Waivers are not enforceable in all jurisdictions. To deal with this problem, Creative Commons created a legal tool called CC0. CC0 operates on three levels. First, it is a waiver of all copyright and related rights. If the waiver fails, CC0 has a fall-back license that grants all permissions to the licensed work without any conditions. And, as a final backup, CC0 contains a non-assertion pledge, where the rights holder promises not to assert rights in the licensed work. This three-pronged approach is designed to make it operable worldwide
Waivers are often coupled with a statement of norms the provider would prefer that reusers follow.
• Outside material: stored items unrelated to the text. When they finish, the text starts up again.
(* ===== verification/Sched.v ===== *)
(** kernel/proc.c, the part that blocks and wakes threads: sched, yield, sleep,
    wakeup, kill, and the helpers the rest of the kernel uses on the current
    process.

    A thread that calls [sched] gives up the CPU.  What the other threads then
    do is the next functions of the thread's environment, applied one after the
    other until one leaves the process RUNNABLE; the scheduler then picks it.
    A thread whose environment never makes it RUNNABLE stays asleep. *)

From S2P Require Import Prelude Riscv Memory State Vm.

(** The registers of the running CPU. *)
Definition SSTATUS_SPP : Z := Z.shiftl 1 8.
Definition SSTATUS_SPIE : Z := Z.shiftl 1 5.
Definition SSTATUS_SIE : Z := Z.shiftl 1 1.

Definition getcsr {A} (f : csrs -> A) : K A := gets (fun s => f (k_csr s)).
Definition setcsr (f : csrs -> csrs) : K unit := modify (fun s => s <| k_csr ::= f |>).

(** riscv.h: the accessors, each one instruction. *)
Definition r_sstatus (c : csrs) : Z := csr_sstatus c.
Definition w_sstatus (x : Z) (c : csrs) : csrs := c <| csr_sstatus := x |>.
Definition r_sepc (c : csrs) : Z := csr_sepc c.
Definition w_sepc (x : Z) (c : csrs) : csrs := c <| csr_sepc := x |>.
Definition r_stvec (c : csrs) : Z := csr_stvec c.
Definition w_stvec (x : Z) (c : csrs) : csrs := c <| csr_stvec := x |>.
Definition r_stimecmp (c : csrs) : Z := csr_stimecmp c.
Definition w_stimecmp (x : Z) (c : csrs) : csrs := c <| csr_stimecmp := x |>.
Definition r_satp (c : csrs) : Z := csr_satp c.
Definition w_satp (x : Z) (c : csrs) : csrs := c <| csr_satp := x |>.
Definition r_tp (c : csrs) : Z := csr_tp c.
Definition w_tp (x : Z) (c : csrs) : csrs := c <| csr_tp := x |>.
Definition r_scause (c : csrs) : Z := csr_scause c.
Definition r_stval (c : csrs) : Z := csr_stval c.
Definition r_time (c : csrs) : Z := csr_time c.
#[global] Arguments r_sstatus c /.
#[global] Arguments r_sepc c /.
#[global] Arguments r_stvec c /.
#[global] Arguments r_stimecmp c /.
#[global] Arguments r_satp c /.
#[global] Arguments r_tp c /.
#[global] Arguments r_scause c /.
#[global] Arguments r_stval c /.
#[global] Arguments r_time c /.
#[global] Arguments w_sstatus x c /.
#[global] Arguments w_sepc x c /.
#[global] Arguments w_stvec x c /.
#[global] Arguments w_stimecmp x c /.
#[global] Arguments w_satp x c /.
#[global] Arguments w_tp x c /.

(** riscv.h: intr_on, intr_off, intr_get *)
Definition intr_on : K unit := setcsr (fun c => w_sstatus (Z.lor (r_sstatus c) SSTATUS_SIE) c).
Definition intr_off : K unit := setcsr (fun c => w_sstatus (Z.land (r_sstatus c) (u64 (Z.lnot SSTATUS_SIE))) c).
Definition intr_get : K bool := x ← getcsr r_sstatus; mret (negb (Z.land x SSTATUS_SIE =? 0)).

(** int cpuid() *)
Definition cpuid : K Z := tp ← getcsr r_tp; mret (i32 tp).

(** struct proc *myproc(void) *)
Definition myproc : K (option nat) := gets k_cur.

(** Reading and updating proc[i]. *)
Definition getp (i : nat) : K proc := ps ← gets k_procs; the (ps !! i).
Definition setp (i : nat) (f : proc -> proc) : K unit :=
  modify (fun s => s <| k_procs ::= alter f i |>).

(** int allocpid() *)
Definition allocpid : K Z :=
  acquire LPid;;
  pid ← gets k_nextpid;
  modify (fun s => s <| k_nextpid := i32 (pid + 1) |>);;
  release LPid;;
  mret pid.

(** The scheduler's choice of process [p] (proc.c, scheduler): it acquires
    p->lock, makes the process RUNNING and current, and switches to it. *)
Definition resume (p : nat) (s : kst) : kst :=
  s <| k_held := [LProc p] |> <| k_cur := Some p |>
    <| k_procs ::= alter (fun pr => pr <| p_state := RUNNING |>) p |>.

(** swtch to the scheduler, which clears c->proc and releases p->lock, and back. *)
Fixpoint switch_env (p : nat) (env : list (kst -> kst)) (s : kst) : outcome unit :=
  match env with
  | [] => Asleep (mkW s [])
  | f :: env' =>
      let s' := f s in
      match k_procs s' !! p with
      | Some pr => if decide (p_state pr = RUNNABLE) then Ok tt (mkW (resume p s') env')
                   else switch_env p env' s'
      | None => UB
      end
  end.
Definition swtch (p : nat) : K unit := fun w =>
  switch_env p (wenv w) (wk w <| k_held := [] |> <| k_cur := None |>).

(** void sched(void); noff is the number of locks the CPU holds, and interrupts
    are off while it holds one. *)
Definition sched : K unit :=
  me ← myproc;
  p ← the me;
  h ← gets (holding (LProc p));
  when (negb h) (panic "sched p->lock");;
  held ← gets k_held;
  when (negb (length held =? 1)%nat) (panic "sched locks");;
  pr ← getp p;
  when (bool_decide (p_state pr = RUNNING)) (panic "sched RUNNING");;
  swtch p.

(** void yield(void) *)
Definition yield : K unit :=
  me ← myproc;
  p ← the me;
  acquire (LProc p);;
  setp p (fun pr => pr <| p_state := RUNNABLE |>);;
  sched;;
  release (LProc p).

(** void sleep(void *chan, struct spinlock *lk) *)
Definition sleep (ch : chan) (lk : lockid) : K unit :=
  me ← myproc;
  p ← the me;
  acquire (LProc p);;
  release lk;;
  setp p (fun pr => pr <| p_chan := Some ch |>);;
  setp p (fun pr => pr <| p_state := SLEEPING |>);;
  sched;;
  setp p (fun pr => pr <| p_chan := None |>);;
  release (LProc p);;
  acquire lk.

(** The process table's indices. *)
Definition procs : list nat := seq 0 (Z.to_nat NPROC).

(** void wakeup(void *chan) *)
Definition wakeup (ch : option chan) : K unit :=
  forK procs (fun i =>
    me ← myproc;
    when (bool_decide (Some i <> me))
      (acquire (LProc i);;
       p ← getp i;
       when (bool_decide (p_state p = SLEEPING) && bool_decide (p_chan p = ch))
         (setp i (fun p => p <| p_state := RUNNABLE |>));;
       release (LProc i))).

(** int kill(int pid) *)
Fixpoint kill_loop (l : list nat) (pid : Z) : K Z :=
  match l with
  | [] => mret (-1)
  | i :: l' =>
      acquire (LProc i);;
      p ← getp i;
      if p_pid p =? pid then
        setp i (fun p => p <| p_killed := 1 |>);;
        when (bool_decide (p_state p = SLEEPING)) (setp i (fun p => p <| p_state := RUNNABLE |>));;
        release (LProc i);;
        mret 0
      else release (LProc i);; kill_loop l' pid
  end.
Definition kill (pid : Z) : K Z := kill_loop procs pid.

(** void setkilled(struct proc *p) *)
Definition setkilled (i : nat) : K unit :=
  acquire (LProc i);;
  setp i (fun p => p <| p_killed := 1 |>);;
  release (LProc i).

(** int killed(struct proc *p) *)
Definition killed (i : nat) : K Z :=
  acquire (LProc i);;
  p ← getp i;
  release (LProc i);;
  mret (p_killed p).

(** Where either_copyout copies to: a user address, or a kernel buffer, whose
    new contents are returned. *)
Inductive dest := DUser (va : Z) | DKern.

(** int either_copyout(int user_dst, uint64 dst, void *src, uint64 len) *)
Definition either_copyout (dst : dest) (src : list Z) : K (Z * list Z) :=
  me ← myproc;
  match dst with
  | DUser va =>
      i ← the me;
      p ← getp i;
      r ← copyout (p_pagetable p) va src;
      mret (r, [])
  | DKern => mret (0, src)
  end.

(** Where either_copyin copies from: a user address, or a kernel buffer. *)
Inductive source := SUser (va : Z) | SKern (bs : list Z).

(** int either_copyin(void *dst, int user_src, uint64 src, uint64 len): the
    result and the bytes stored at [dst] *)
Definition either_copyin (src : source) (len : Z) : K (Z * list Z) :=
  me ← myproc;
  match src with
  | SUser va =>
      i ← the me;
      p ← getp i;
      copyin (p_pagetable p) va len
  | SKern bs => mret (0, take (Z.to_nat len) bs)
  end.

(** * What waking does to the process table *)

Definition wake1 (ch : option chan) (p : proc) : proc :=
  if bool_decide (p_state p = SLEEPING) && bool_decide (p_chan p = ch)
  then p <| p_state := RUNNABLE |> else p.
This gives people guidelines for citing and giving credit, but it doesn’t create a legally enforceable requirement to follow them.
legal certainty - there is no need for users to attempt to parse the copyrightability of an arrangement of data, which eliminates risk of under or over compliance; makes data more attractiveno interoperability problems – no need for users to spend time sifting through conflicting attribution requirements from different licenses or contracts; lawyers are [almost] eliminated from the equation
feeling like you don’t have control over your data can be scary, but it is important to remember that most citation norms are self-enforcing, and things typically work fine (legal example: Bluebook citation does not create cause for a lawsuit, but most people follow it in order to legitimize their work); have to consider whether filing a lawsuit is really the remedy you want to resort to anyway
To summarize, there are three primary legal mechanisms available, and as a baseline, it’s important to choose one of them. Doing nothing is not a viable alternative if you want your data to be used and cited. 1) Contracts are tempting because of ability to customize and control, but there are serious transaction costs to doing so, including risk your data will be avoided because it terms are too onerous or difficult to discern. 2)public licenses are a good option if attribution is particularly important to you, but there are limits here, too. The fact that licenses operate atop copyright law or sui generis database rights is a pro – because it makes it easier for people to understand. But it is also a con – copyright law in particular is complex and difficult to understand. If people misunderstand their obligations, they face a potential lawsuit, which is a scary proposition. There are also a lot of things copyright does not protect, especially when it comes to factual data. 3) In many ways, waivers are an often-overlooked alternative. This approach can scare lawyers because it means there is no legal recourse for failing to give credit, but reliance on norms is not as scary as it sounds. We do it all the time, especially in the academic and professional context. For the most part, people want to do the right thing. And for those who don’t, a contract or license probably wouldn’t stop them anyway. Now violated opening rules by letting my bias show through. Hopefully this helps you begin to navigate legal consequences of the way you share your data.